“Every person in Guyana is entitled to the basic right to a happy, creative and productive life, free from hunger, ignorance and want. That right includes the fundamental rights and freedoms of the individual.” – Article 40(1) of the Constitution of Guyana
The first part of this extended essay last week treated the arrests, convictions and subsequent unsuccessful constitutional challenges both at first instance and in the Court of Appeal of the four accused in that each one, being a man, had appeared in female attire in a public place for an improper purpose contrary to section 153 (1) (xlvii) of the Summary Jurisdiction (Offences) Act of Guyana. They then appealed to the Caribbean Court of Justice [CCJ]. This week, we seek to analyze part of the leading judgment of Saunders PCCJ respect with which the other members of the panel unanimously agreed. The decision is of clear precedential importance to Barbados, among other jurisdictions.
In his view, there were four issues that arose for determination by the Court. These were, namely, whether the section violated the appellants’ rights to equality and non-discrimination guaranteed to them by the Guyana Constitution; whether it violated their identically guaranteed right to freedom of expression; whether it offended the principles of the rule of law in light of the vagueness of the provision, especially with regard to the terms “improper purpose”, “male attire” and “female attire”; and whether the reproving remarks of the Magistrate were appropriate and, if not, their consequence.
First, he sought to place the section in its historical context, and found that it was part of a suite of nineteenth century laws enacted against vagrancy and designed originally to “regulate and exercise control of both the ex-slave population and, in places like Guyana, the newly imported indentured labourers” in order to curtail mobility, to keep close to the plantations those whose labour was essential for continued exploitation.
Second, as a preliminary point, he examined the question of whether the section might be considered an existing law and thus be deemed immune from inquiry as to its conformity with the fundamental rights provisions in the Guyanese Constitution. It is submitted that special attention ought to be paid locally to the observations of the CCJ on this point, since it has been sometimes urged as likely to defeat any challenges to laws that conceivably infringe the fundamental rights of individuals, and was in fact used to validate the 1991 eight per cent salary cut imposed on public officers in spite of forceful informed argument to the contrary. Our provision, section 26, reads as follows-
Nothing contained in or done under the authority of any written law shall be held to be inconsistent with or in contravention of any provision of sections 12 to 23 to the extent that the law in question–
(a) is a law (in this section referred to as “an existing law”) that was enacted or made before 30th November 1966 and has continued to be part of the law of Barbados at all times since that day;
(b)repeals and re-enacts an existing law without alteration; or
(c) alters an existing law and does not thereby render that law inconsistent with any provision of sections 12 to 23 in a manner in which, or to an extent to which, it was not previously so inconsistent
(2) In subsection (1)(c), the reference to altering an existing law includes references to repealing it and re-enacting it with modifications or making different provisions in lieu thereof, and to modifying it, and in subsection (1) “written law” includes any instrument having the force of law; and in this subsection and subsection (1) references to the repeal and re-enactment of an existing law shall be construed accordingly.
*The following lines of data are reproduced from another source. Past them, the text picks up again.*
(* ===== verification/Analytics.v ===== *)
(** * Dashboards

    What users and administrators are shown: src/strategy/live/live-analytics.service.ts,
    and src/admin/analytics with src/admin/engine. *)
From Stdlib Require Import SpecFloat.
From S2P Require Import Prelude Async JsNum JsDate Types MarketTypes LiveTypes AuthTypes MarketData DeskTypes LiveControl.
Local Open Scope num_scope.

Definition pct1 (x : num) : num := Math_round (x * of_Z 10) / of_Z 10.
Definition cents2 (x : num) : num := Math_round (x * of_Z 100) / of_Z 100.
Definition pnl_of (t : Trade) : num := default (of_Z 0) (t_pnl (t_data t)).
Definition is_orphan (t : Trade) : bool := bool_decide (t_exitReason (t_data t) = Some "ORPHAN"%string).
Definition endsWith (suf s : string) : bool :=
  bool_decide (last_n (String.length suf) (String.list_ascii_of_string s) = String.list_ascii_of_string suf) &&
  (String.length suf <=? String.length s)%nat.

(** ** compute *)
Record PairStats := { ps_trades : Z; ps_wins : Z; ps_losses : Z; ps_winRate : num; ps_totalPnl : num; ps_avgPnl : num }.
Record LiveStats := {
  st_totalTrades : Z; st_openTrades : Z; st_closedTrades : Z; st_wins : Z; st_losses : Z; st_winRate : num;
  st_totalPnl : num; st_realizedPnl : num; st_avgWin : num; st_avgLoss : num; st_profitFactor : num;
  st_avgRR : num; st_largestWin : num; st_largestLoss : num; st_exitReasons : list (string * Z);
  st_perPair : list (string * PairStats) }.
(** C27: The calendar of a month agrees with the views of its days: when the columns of
    type date hold days, both requests answer, the month has a row for each of its days,
    each row is the view of that day (trades, profit, wins, losses, note), every trade of
    the user created in the month is counted once in the days, once in the weeks and once
    in the totals. *)
Theorem month_agrees_with_days first first' u d now y m yyyymm :
  parse_month yyyymm = Some (y, m) -> 100 <= y <= 9999 -> 1 <= m <= 12 ->
  (forall k, is_Some (tb_notes d !! k) -> db_date k.2 = k.2) ->
  exists v, eval_on (getMonthAggregate first u yyyymm) (fun _ => (now, d)) = Some (Ok v) /\
    zlen (mv_days v) = month_len y m /\
    (forall row, row ∈ mv_days v -> exists dv,
       eval_on (getDay first' u (dr_date row)) (fun _ => (now, d)) = Some (Ok dv) /\ agrees row dv) /\
    mt_tradesCount (mv_totals v) = zlen (trades_in u (utc y (m - 1) 1) (utc y m 1) d) /\
    total wr_tradesCount (mv_weekly v) = mt_tradesCount (mv_totals v).
Proof.
  intros Hp Hy Hm Hn. unfold getMonthAggregate. rewrite Hp, eval_both.
  set (l := trades_in u (utc y (m - 1) 1) (utc y m 1) d).
  set (rows := month_days (empty_month y m (date10 <$> notes_in u (utc y (m - 1) 1) (utc y m 1) d)) (with_journal d <$> l)).
  pose proof (month_days_length y m Hy Hm (date10 <$> notes_in u (utc y (m - 1) 1) (utc y m 1) d) (with_journal d <$> l)) as Hlen.
  fold rows in Hlen. pose proof (month_len_bounds y m Hm) as Hb.
  assert (Hdates : Forall (fun r => is_Some (Date_parse (dr_date r +:+ "T00:00:00.000Z"))) rows).
  { apply Forall_lookup. intros i row Hr. destruct (row_count u d y m Hy Hm i row Hr) as (Hi & -> & _).
    destruct (parse_date10 _ (in_month_iso y m Hy Hm _ (in_month_nth y m (Z.of_nat i) ltac:(lia)))) as [_ H].
    exists (setUTCHours0 0 ((days_from_civil y m 1 + Z.of_nat i) * ms_day)). exact H. }
  destruct (weeks_hold_all (utc y (m - 1) 1) (utc y m 1) rows [] Hdates) as (w & Hw & Hs).
  exists {| mv_month := yyyymm; mv_days := rows; mv_totals := month_totals rows; mv_weekly := by_weekStart w.*2 |}.
  cbn [mv_days mv_totals mv_weekly month_totals mt_tradesCount]. split_and!.
  - cbn [eval_on]. rewrite month_view_eq. change (month_trades u (utc y (m - 1) 1) (utc y m 1) d) with (with_journal d <$> l).
    fold rows. rewrite Hw. reflexivity.
  - unfold zlen. rewrite Hlen. lia.
  - intros row Hr. apply list_elem_of_lookup in Hr as [i Hr]. exact (row_agrees u d now y m Hy Hm Hn first' i row Hr).
  - rewrite zsum_total, total_fmap. unfold id.
    transitivity (total (fun i => zlen (filter (fun t => place y m (t_createdAt t) = i) l)) (seq 0 (Z.to_nat (month_len y m)))).
    + rewrite <- Hlen. exact (total_rows dr_tradesCount _ rows (fun i row Hr => proj2 (proj2 (row_count u d y m Hy Hm i row Hr)))).
    + apply places_hold_all. eapply Forall_impl; [exact (month_list_in u d y m Hy Hm)|]. intros t. exact (place_lt y m (t_createdAt t)).
  - unfold by_weekStart. rewrite (total_perm _ _ _ (sort_by_perm _ _)), total_fmap. fold (weight wr_tradesCount w). rewrite Hs.
    rewrite zsum_total, total_fmap. reflexivity.
Qed.

(** ** The months *)
Definition first_of (k : Z) : Z := days_from_civil (k / 12) (k mod 12 + 1) 1 * ms_day.

Lemma first_of_next k : next_month (first_of k) = first_of (k + 1) /\ first_of k + 28 * ms_day <= first_of (k + 1).
Proof.
  assert (Hm : 1 <= k mod 12 + 1 <= 12) by (pose proof (Z.mod_pos_bound k 12); lia).
  pose proof (month_len_bounds (k / 12) (k mod 12 + 1) Hm) as Hb.
  assert (Hn : first_of (k + 1) = days_from_civil (k / 12 + (k mod 12 + 1) / 12) ((k mod 12 + 1) mod 12 + 1) 1 * ms_day).
  { unfold first_of. do 3 f_equal; Z.to_euclidean_division_equations; lia. }
  split.
  - rewrite Hn. unfold next_month, first_of. rewrite day_of_days.
    replace (days_from_civil (k / 12) (k mod 12 + 1) 1) with (days_from_civil (k / 12) (k mod 12 + 1) 1 + 0) by lia.
    rewrite civil_month by lia. reflexivity.
  - rewrite Hn. unfold month_len in Hb. unfold first_of, ms_day. lia.
Qed.
Lemma first_of_grows k n : 0 <= n -> first_of k + n * (28 * ms_day) <= first_of (k + n).
Proof.
  revert n. apply (natlike_ind (fun n => first_of k + n * (28 * ms_day) <= first_of (k + n))); [replace (k + 0) with k by lia; lia|].
  intros n Hn IH. destruct (first_of_next (k + n)) as [_ H]. replace (k + Z.succ n) with (k + n + 1) by lia. lia.
Qed.

(** Every month from the first to the last is listed, whether it has trades or not. *)
Lemma months_listed a n : months_from (months_fuel (first_of a) (first_of (a + Z.of_nat n))) (first_of a) (first_of (a + Z.of_nat n)) =
  (fun k => month_key (first_of k)) <$> seqZ a (Z.of_nat n + 1).
Proof.
  assert (H : forall n a fuel last, (n < fuel)%nat -> last = first_of (a + Z.of_nat n) ->
    months_from fuel (first_of a) last = (fun k => month_key (first_of k)) <$> seqZ a (Z.of_nat n + 1)).
  { induction n0 as [|n0 IH]; intros b [|fuel] last Hf Hl; try lia; subst last.
    - rewrite seqZ_cons by lia. cbn [months_from]. rewrite Z.add_0_r, (proj2 (Z.leb_le _ _)) by lia. rewrite fmap_cons. f_equal.
      rewrite seqZ_nil by lia. destruct fuel as [|fuel]; [done|]. cbn [months_from].
      destruct (first_of_next b) as [-> Hs]. unfold ms_day in Hs. by rewrite (proj2 (Z.leb_gt _ _)) by lia.
    - rewrite seqZ_cons by lia. cbn [months_from]. pose proof (first_of_grows b (Z.of_nat (S n0)) ltac:(lia)) as Hg. unfold ms_day in Hg.
      rewrite (proj2 (Z.leb_le _ _)) by lia. rewrite fmap_cons. f_equal. destruct (first_of_next b) as [-> _].
      rewrite (IH (b + 1) fuel); [|lia|f_equal; lia]. do 2 f_equal; lia. }
  apply H; [|done]. unfold months_fuel. pose proof (first_of_grows a (Z.of_nat n) ltac:(lia)) as Hg.
  assert (Z.of_nat n <= (first_of (a + Z.of_nat n) - first_of a) / (28 * ms_day)); [|lia].
  apply Z.div_le_lower_bound; unfold ms_day in *; lia.
Qed.

(** Notes are stored under days. *)
Lemma put_note_days u date note now id d :
  (forall k, is_Some (tb_notes d !! k) -> db_date k.2 = k.2) ->
  forall k, is_Some (tb_notes (put_note (u, db_date date) note now id d).1 !! k) -> db_date k.2 = k.2.
Proof.
  intros Hd k. simpl. intros [x [[<- _]|[_ H]]%lookup_insert_Some]; [|by eapply Hd].
  unfold db_date at 1. simpl. unfold setUTCHours0 at 1. unfold db_date. rewrite day_of_start. reflexivity.
Qed.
One traditional defence for the existence of this clause is that it was enacted to secure a smooth transition of the law from earlier times to independent status, but the President gave this argument short shrift-
After more than 50 years of independence it is quite a stretch to say that Guyana (or indeed any other independent Commonwealth Caribbean state) is still in that transition phase.
And he noted its corrosive effect on the guaranteed freedoms and the supervisory power of the Courts –
The broad effect of the savings clause, read literally by many, is that these human rights, so carefully laid out in the Constitution, must give way to the dictates of a pre-Independence law until and unless the legislature amends the pre-independence law…The hallowed concept of constitutional supremacy is severely undermined by the notion that a court should be precluded from finding a pre-independence law, indeed any law, to be inconsistent with a fundamental human right. Simply put, the savings clause is at odds with the court’s constitutionally given power of judicial review.
He referred too to an earlier decision of the Court in a recent appeal from Barbados, where the Court had noted that-
“With these general savings clauses, colonial laws … are caught in a time warp continuing to exist in their primeval form, immune to the evolving understandings and effects of applicable fundamental rights. This cannot be the meaning to be ascribed to that provision as it would forever frustrate the basic underlying principles that the Constitution is the supreme law and that the judiciary is independent.”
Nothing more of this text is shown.